Da die Stadt am Fuß des Vitosha-Gebirges liegt, kommen hier auch Skifahrerinnen und Skifahrer auf ihre Kosten. Im Januar und Februar kann man abends unter Flutlicht die Pisten hinunterfahren.
Plovdiv
Plovdiv gilt als älteste ununterbrochen bewohnte Stadt Europas. Siedlungsspuren reichen bis etwa 6000 v. Chr. zurück. Für Geschichtsfans ist die Stadt ein Muss.
Plovdiv liegt auf und zwischen sieben Hügeln. Auf einem davon, Nebet Tepe, spaziert man durch die Reste der Stadtmauern und der Festung. Besonders zum Sonnenuntergang füllt sich der Hügel – aus gutem Grund.
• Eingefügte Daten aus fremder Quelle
Inductive stmt : Type → Type :=
  (** *** Locks *)
  (* SELECT pg_advisory_xact_lock(hashtextextended($1, seed)) *)
  | LockIntent (intentID : string) : stmt Z (* seed 0 *)
  | LockAircraftLifecycle (aircraftID : string) : stmt Z (* seed 0 *)
  | LockMissionKey (key : string) : stmt Z (* seed 1 *)
  | LockMissionFlight (flightID : string) : stmt Z (* seed 2 *)
  | LockDeploymentKey (key : string) : stmt Z (* seed 3 *)
  | LockMissionAircraft (aircraftID : string) : stmt Z (* seed 4 *)
  (** *** Operational intents *)
  (* INSERT INTO operational_intents (id, version, revision, aircraft_id, planned_start_at, planned_end_at,
       updated_at, data) VALUES ($1, $2, 0, $3, $4, $5, $6, $7) *)
  | InsertIntent (intent : OperationalIntent) (raw : string) : stmt Z
  (* INSERT INTO operational_intents (...) VALUES ($1, $2, $3, $4, $5, $6, $7, $8)
     ON CONFLICT (id, version) DO UPDATE SET revision = EXCLUDED.revision, ... *)
  | UpsertIntent (intent : OperationalIntent) (revision : Z) (raw : string) : stmt Z
  (* UPDATE operational_intents SET revision = revision + 1, aircraft_id = $3, ..., data = $7
     WHERE id = $1 AND version = $2 AND revision = $8 AND NOT EXISTS (SELECT 1 FROM operational_intents newer
       WHERE newer.id = $1 AND newer.version > $2) *)
  | UpdateIntent (intent : OperationalIntent) (raw : string) (expectedRevision : Z) : stmt Z
  (* SELECT id FROM operational_intents
     WHERE aircraft_id = $1 AND (id <> $2 OR version <> $3) AND data->>'status' = $4 LIMIT 1 *)
  | SelectOtherActive (aircraftID intentID : string) (version : Z) (status : IntentStatus) : stmt (option string)
  (* SELECT EXISTS (SELECT 1 FROM operational_intents WHERE id = $1) *)
  | IntentExists (intentID : string) : stmt bool
  (* SELECT EXISTS (SELECT 1 FROM operational_intents WHERE id = $1 AND version = $2) *)
  | IntentVersionExists (intentID : string) (version : Z) : stmt bool
  (* SELECT version, revision FROM operational_intents WHERE id = $1 ORDER BY version DESC LIMIT 1 *)
  | SelectCurrentVersion (intentID : string) : stmt (option (Z * Z))
  (* SELECT version, revision, data->>'status' FROM operational_intents WHERE id = $1 ORDER BY version DESC LIMIT 1 *)
  | SelectCurrentState (intentID : string) : stmt (option (Z * Z * IntentStatus))
  (* SELECT version,data->>'operator_id',aircraft_id,data->>'status' FROM operational_intents
     WHERE id=$1 ORDER BY version DESC LIMIT 1 FOR UPDATE *)
  | LockCurrentIntent (intentID : string) : stmt (option (Z * string * string * string))
  (* SELECT version,aircraft_id,data->>'status' FROM operational_intents
     WHERE id=$1 ORDER BY version DESC LIMIT 1 FOR UPDATE *)
  | LockIntentOfFlight (intentID : string) : stmt (option (Z * string * string))
  (* SELECT data, revision FROM operational_intents
     WHERE id = $1 AND version < $2 AND data->>'status' = $3 ORDER BY version *)
  | SelectPriorIntents (intentID : string) (version : Z) (status : IntentStatus) : stmt (rows (string * Z))
  (* SELECT data, revision FROM operational_intents WHERE id = $1 ORDER BY version DESC, updated_at DESC LIMIT 1 *)
  | SelectIntent (intentID : string) : stmt (option (string * Z))
  (* SELECT data, revision FROM operational_intents WHERE id = $1 AND version = $2 *)
  | SelectIntentVersion (intentID : string) (version : Z) : stmt (option (string * Z))
  (* SELECT DISTINCT ON (id) data, revision FROM operational_intents
     WHERE $1 = '' OR aircraft_id = $1 ORDER BY id, version DESC, updated_at DESC *)
  | SelectIntents (aircraftID : string) : stmt (rows (string * Z))
  (* SELECT data, revision FROM operational_intents WHERE id = $1 ORDER BY version, updated_at *)
  | SelectIntentVersions (intentID : string) : stmt (rows (string * Z))
  (** *** Volumes and conflict findings *)
  (* DELETE FROM operational_volumes WHERE intent_id = $1 AND intent_version = $2 *)
  | DeleteVolumes (intentID : string) (version : Z) : stmt Z
  (* INSERT INTO operational_volumes (..., buffer_meters, footprint, data) VALUES (...,
       CASE WHEN NULLIF($11, '') IS NULL THEN NULL ELSE ST_SetSRID(ST_GeomFromGeoJSON($11), 4326) END, $12)
     ON CONFLICT (intent_id, intent_version, id) DO UPDATE SET sequence = EXCLUDED.sequence, ... *)
  | UpsertVolume (volume : OperationalVolume) (buffer : float64) (geometry raw : string) : stmt Z
  (* SELECT data FROM operational_volumes WHERE $1 = '' OR intent_id = $1 ORDER BY sequence, starts_at *)
  | SelectVolumes (intentID : string) : stmt (rows string)
  (* WITH targets AS (... jsonb_to_recordset($2::jsonb) ...) SELECT DISTINCT volume.intent_id, volume.intent_version
     FROM operational_volumes volume WHERE volume.intent_id <> $1 AND EXISTS (SELECT 1 FROM targets target
       WHERE volume.starts_at < target.ends_at AND target.starts_at < volume.ends_at AND ... ST_DWithin(...))
     ORDER BY volume.intent_id, volume.intent_version *)
  | SelectCandidates (excludeIntentID targets : string) : stmt (rows (string * Z))
  (* WITH route_points AS (... $4 ...), route AS (...), volume AS (SELECT footprint FROM operational_volumes
       WHERE intent_id = $1 AND intent_version = $2 AND id = $3)
     SELECT route.sequence, COALESCE(ST_Covers(volume.footprint, route.point), false), ... ORDER BY route.sequence *)
  | SelectCoverage (intentID : string) (version : Z) (volumeID route : string) : stmt (rows (Z * bool * bool))
  (* INSERT INTO conflict_findings (id, intent_id, intent_version, rule_version, evaluated_at, data)
     VALUES ($1, $2, $3, $4, $5, $6) ON CONFLICT (id) DO UPDATE SET intent_id = EXCLUDED.intent_id, ... *)
  | UpsertFinding (finding : ConflictFinding) (raw : string) : stmt Z
  (* DELETE FROM conflict_findings WHERE intent_id = $1 AND intent_version = $2 AND rule_version = $3 *)
  | DeleteFindings (intentID : string) (version : Z) (ruleVersion : string) : stmt Z
  (* SELECT data FROM conflict_findings WHERE ($1 = '' OR intent_id = $1) AND ($2 = 0 OR intent_version = $2)
     ORDER BY evaluated_at DESC, id *)
  | SelectFindings (intentID : string) (version : Z) : stmt (rows string)
  (** *** Publications and notifications *)
  (* SELECT data, revision FROM operational_intent_publications WHERE intent_id = $1 FOR UPDATE *)
  | LockPublication (intentID : string) : stmt (option (string * Z))
  (* SELECT data, revision FROM operational_intent_publications WHERE intent_id = $1 *)
  | SelectPublication (intentID : string) : stmt (option (string * Z))
  (* SELECT data, revision FROM operational_intent_publications
     WHERE sync_status IN ('pending', 'processing', 'retrying') AND next_attempt_at <= $1
       AND (lease_until IS NULL OR lease_until <= $1)
     ORDER BY next_attempt_at, intent_id FOR UPDATE SKIP LOCKED LIMIT $2 *)
  | SelectDuePublications (now : Time) (limit : Z) : stmt (rows (string * Z))
  (* INSERT INTO operational_intent_publications (...) VALUES ($1,$2,$3,NULLIF($4,0),...)
     ON CONFLICT (intent_id) DO UPDATE SET revision=EXCLUDED.revision, ... *)
  | UpsertPublication (publication : OperationalIntentPublication) (raw : string) : stmt Z
  (* UPDATE operational_intent_publications SET lease_until = $3,
       data = jsonb_set(data, '{lease_until}', $4::jsonb, true) WHERE intent_id = $1 AND revision = $2 *)
  | RenewLease (intentID : string) (expectedRevision : Z) (leaseUntil : Time) (rawLease : string) : stmt Z
  (* UPDATE operational_intent_publications SET revision = $3, ..., lease_until = NULL, updated_at = $9, data = $10
     WHERE intent_id = $1 AND revision = $2 *)
  | UpdatePublication (publication : OperationalIntentPublication) (expectedRevision : Z) (raw : string) : stmt Z
  (* INSERT INTO peer_notifications (...) VALUES ($1,0,$2,$3,$4,$5,$6,$7,$8,$9) ON CONFLICT (id) DO NOTHING *)
  | InsertNotification (notification : PeerNotification) (raw : string) : stmt Z
  (* SELECT data, revision FROM peer_notifications WHERE delivered_at IS NULL AND next_attempt_at <= $1
       AND (lease_until IS NULL OR lease_until <= $1)
     ORDER BY next_attempt_at, id FOR UPDATE SKIP LOCKED LIMIT $2 *)
  | SelectDueNotifications (now : Time) (limit : Z) : stmt (rows (string * Z))
  (* UPDATE peer_notifications SET revision=$3, next_attempt_at=$4, delivered_at=$5, lease_until=NULL,
       updated_at=$6, data=$7 WHERE id=$1 AND revision=$2 *)
  | UpdateNotification (notification : PeerNotification) (expectedRevision : Z) (raw : string) : stmt Z
  (* UPDATE peer_notifications SET revision=$2, next_attempt_at=$3, delivered_at=$4, lease_until=$5,
       updated_at=$6, data=$7 WHERE id=$1 *)
  | WriteNotification (notification : PeerNotification) (raw : string) : stmt Z
  (* INSERT INTO received_peer_notifications (id, intent_id, manager, intent_version, received_at, data)
     VALUES ($1,$2,$3,NULLIF($4,0),$5,$6) ON CONFLICT (id) DO NOTHING *)
  | InsertReceived (notification : ReceivedPeerNotification) (raw : string) : stmt Z
  (* SELECT data FROM received_peer_notifications WHERE $1 = '' OR intent_id = $1 ORDER BY received_at, id *)
  | SelectReceived (intentID : string) : stmt (rows string)
  (** *** Aircraft and flights *)
  (* INSERT INTO aircraft (id,operator_id,agent_id,created_at,updated_at,data) VALUES ($1,$2,$3,$4,$5,$6) *)
  | InsertAircraft (aircraft : Aircraft) (raw : string) : stmt Z
  (* SELECT data FROM aircraft WHERE id=$1 *)
  | SelectAircraft (aircraftID : string) : stmt (option string)
  (* SELECT data FROM aircraft ORDER BY id *)
  | SelectAllAircraft : stmt (rows string)
  (* INSERT INTO flight_records (id,operator_id,aircraft_id,intent_id,intent_version,status,started_at,data)
     VALUES ($1,$2,$3,$4,$5,$6,$7,$8) *)
  | InsertFlight (flight : FlightRecord) (raw : string) : stmt Z
  (* UPDATE flight_records SET operator_id=$1,aircraft_id=$2,intent_id=$3,intent_version=$4,status=$5,
       started_at=$6,data=$7 WHERE id=$8 AND status=$9 *)
  | UpdateFlight (flight : FlightRecord) (raw : string) (expectedStatus : FlightStatus) : stmt Z
  (* UPDATE flight_records SET status=$1,started_at=$2,data=$3 WHERE id=$4 AND status=$5 *)
  | ActivateFlight (flight : FlightRecord) (raw : string) (expectedStatus : FlightStatus) : stmt Z
  (* SELECT data FROM flight_records WHERE id=$1 *)
  | SelectFlight (flightID : string) : stmt (option string)
  (* SELECT data FROM flight_records ORDER BY started_at DESC,id *)
  | SelectAllFlights : stmt (rows string)
  (* SELECT data FROM flight_records WHERE aircraft_id=$1 ORDER BY started_at DESC,id *)
  | SelectFlightsOf (aircraftID : string) : stmt (rows string)
  (* SELECT status,operator_id,aircraft_id,intent_id,intent_version FROM flight_records WHERE id=$1 FOR UPDATE *)
  | LockFlight (flightID : string) : stmt (option (FlightStatus * string * string * string * Z))
  (* SELECT status,aircraft_id,intent_id FROM flight_records WHERE id=$1 FOR UPDATE *)
  | LockFlightForUpdate (flightID : string) : stmt (option (FlightStatus * string * string))
  (* SELECT status,intent_id,intent_version,aircraft_id FROM flight_records WHERE id=$1 FOR UPDATE *)
  | LockFlightForStart (flightID : string) : stmt (option (FlightStatus * string * Z * string))
  (* SELECT COUNT( * ) FROM flight_records WHERE aircraft_id=$1 AND intent_id=$2 AND intent_version=$3 AND status=$4 *)
  | CountFlights (aircraftID intentID : string) (intentVersion : Z) (status : FlightStatus) : stmt Z
  (* SELECT EXISTS(SELECT 1 FROM flight_records WHERE aircraft_id=$1 AND status=$2) *)
  | FlightExists (aircraftID : string) (status : FlightStatus) : stmt bool
  (* SELECT EXISTS(SELECT 1 FROM flight_records WHERE aircraft_id=$1 AND id<>$2 AND status=$3) *)
  | OtherFlightExists (aircraftID flightID : string) (status : FlightStatus) : stmt bool
  (** *** Missions and deployments *)
  (* SELECT COALESCE(MAX(version), 0) + 1 FROM missions WHERE flight_id = $1 *)
  | NextMissionVersion (flightID : string) : stmt Z
  (* INSERT INTO missions (id, operator_id, ..., created_at, data) VALUES ($1,...,$14) *)
  | InsertMission (mission : Mission) (raw : string) : stmt Z
  (* INSERT INTO mission_items (mission_id, sequence, data) VALUES ($1,$2,$3) *)
  | InsertMissionItem (missionID : string) (sequence : Z) (raw : string) : stmt Z
  (* SELECT id, operator_id, flight_id, aircraft_id, intent_id, intent_version, version, source_format,
       source_sha256, mission_digest, idempotency_key, idempotency_request_hash, created_at, data FROM missions ... *)
  | SelectMission (clause : mission_clause) : stmt (option (Mission * string))
  (* SELECT data FROM mission_items WHERE mission_id = $1 ORDER BY sequence *)
  | SelectMissionItems (missionID : string) : stmt (rows string)
  (* SELECT id,mission_digest FROM missions WHERE flight_id=$1 ORDER BY version DESC LIMIT 1 *)
  | SelectCurrentMission (flightID : string) : stmt (option (string * string))
  (* INSERT INTO mission_deployments (id, flight_id, mission_id, idempotency_key, idempotency_request_hash, revision,
       status, created_at, updated_at, data) VALUES ($1,...,$10) *)
  | InsertDeployment (deployment : MissionDeployment) (raw : string) : stmt Z
  (* UPDATE mission_deployments SET revision=$1, status=$2, updated_at=$3, data=$4
     WHERE id=$5 AND revision=$6 AND idempotency_key=$7 AND idempotency_request_hash=$8 AND mission_id=$9 *)
  | UpdateDeployment (deployment : MissionDeployment) (raw : string) (expectedRevision : Z) : stmt Z
  (* SELECT idempotency_key, idempotency_request_hash, revision, data FROM mission_deployments ... *)
  | SelectDeployment (clause : deployment_clause) : stmt (option (string * string * Z * string))
  (* SELECT EXISTS(SELECT 1 FROM mission_deployments AS deployment
       JOIN flight_records AS flight ON flight.id=deployment.flight_id
       WHERE flight.intent_id=$1 AND deployment.status IN ($2,$3,$4)) *)
  | OutstandingForIntent (intentID : string) (pending temporaryError outcomeUnknown : MissionDeploymentStatus) : stmt bool
  (* SELECT EXISTS(SELECT 1 FROM mission_deployments WHERE flight_id=$1 AND status IN ($2,$3,$4)) *)
  | OutstandingForFlight (flightID : string) (pending temporaryError outcomeUnknown : MissionDeploymentStatus) : stmt bool
  (* SELECT EXISTS(SELECT 1 FROM mission_deployments AS deployment
       JOIN flight_records AS flight ON flight.id=deployment.flight_id
       WHERE flight.aircraft_id=$1 AND flight.status=$2 AND deployment.id<>$3 AND deployment.status IN ($4,$5,$6)) *)
  | OtherOutstandingForAircraft (aircraftID : string) (status : FlightStatus) (replayID : string)
      (pending temporaryError outcomeUnknown : MissionDeploymentStatus) : stmt bool
  (* SELECT EXISTS(SELECT 1 FROM mission_deployments AS deployment
       JOIN flight_records AS candidate ON candidate.id=deployment.flight_id
       WHERE candidate.aircraft_id=$1 AND candidate.status=$2 AND deployment.status IN ($3,$4,$5)) *)
  | OutstandingForAircraft (aircraftID : string) (status : FlightStatus)
      (pending temporaryError outcomeUnknown : MissionDeploymentStatus) : stmt bool.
Zu den eindrucksvollsten Sehenswürdigkeiten zählt das römische Theater von Philippopolis. Es gehört zu den am besten erhaltenen antiken Theatern der Welt und ist nach Philipp II., dem Vater Alexanders des Großen, benannt, der die Stadt gründete. Noch heute dient es seinem ursprünglichen Zweck und bietet Platz für bis zu 6.000 Zuschauerinnen und Zuschauer.
Varna
Varna ist nach Sofia und Plovdiv die drittgrößte Stadt Bulgariens. Sie liegt an der bulgarischen Riviera direkt am Schwarzen Meer.
Als bedeutender Badeort ist Varna im Sommer ein Magnet: Dann strömen Bulgarinnen und Bulgaren an die Sandstrände der Stadt.
Das ist aber nicht der einzige Grund für einen Besuch. Varna ist auch für seine archäologische Geschichte bekannt. In der Stadt liegen beeindruckende römische Ruinen, darunter die viertgrößten Thermen Europas – man erkennt langsam ein Muster.
Vielleicht am beeindruckendsten ist jedoch die Nekropole von Varna. Dort entdeckten Forschende das älteste bearbeitete Gold der Welt. Die Funde stammen aus der Zeit zwischen 4600 und 4200 v. Chr.; heute sind sie im Archäologischen Museum der Stadt zu sehen.
Burgas
Burgas liegt ebenfalls an der bulgarischen Riviera. Die Stadt ist jedoch mindestens so berühmt für ihre Seen wie für ihre Strände.
Hier liegt der größte See des Landes, der Burgas-See. Außerdem kann man den Atanasovsko-See besuchen, dessen Wasser dank der dort gedeihenden Algen rosa schimmert.
Und natürlich darf auch hier ein Stück Geschichte nicht fehlen: Die zum UNESCO-Welterbe zählende antike Stadt Nessebar, ursprünglich eine thrakische Siedlung, liegt nur rund 30 Kilometer von Burgas entfernt.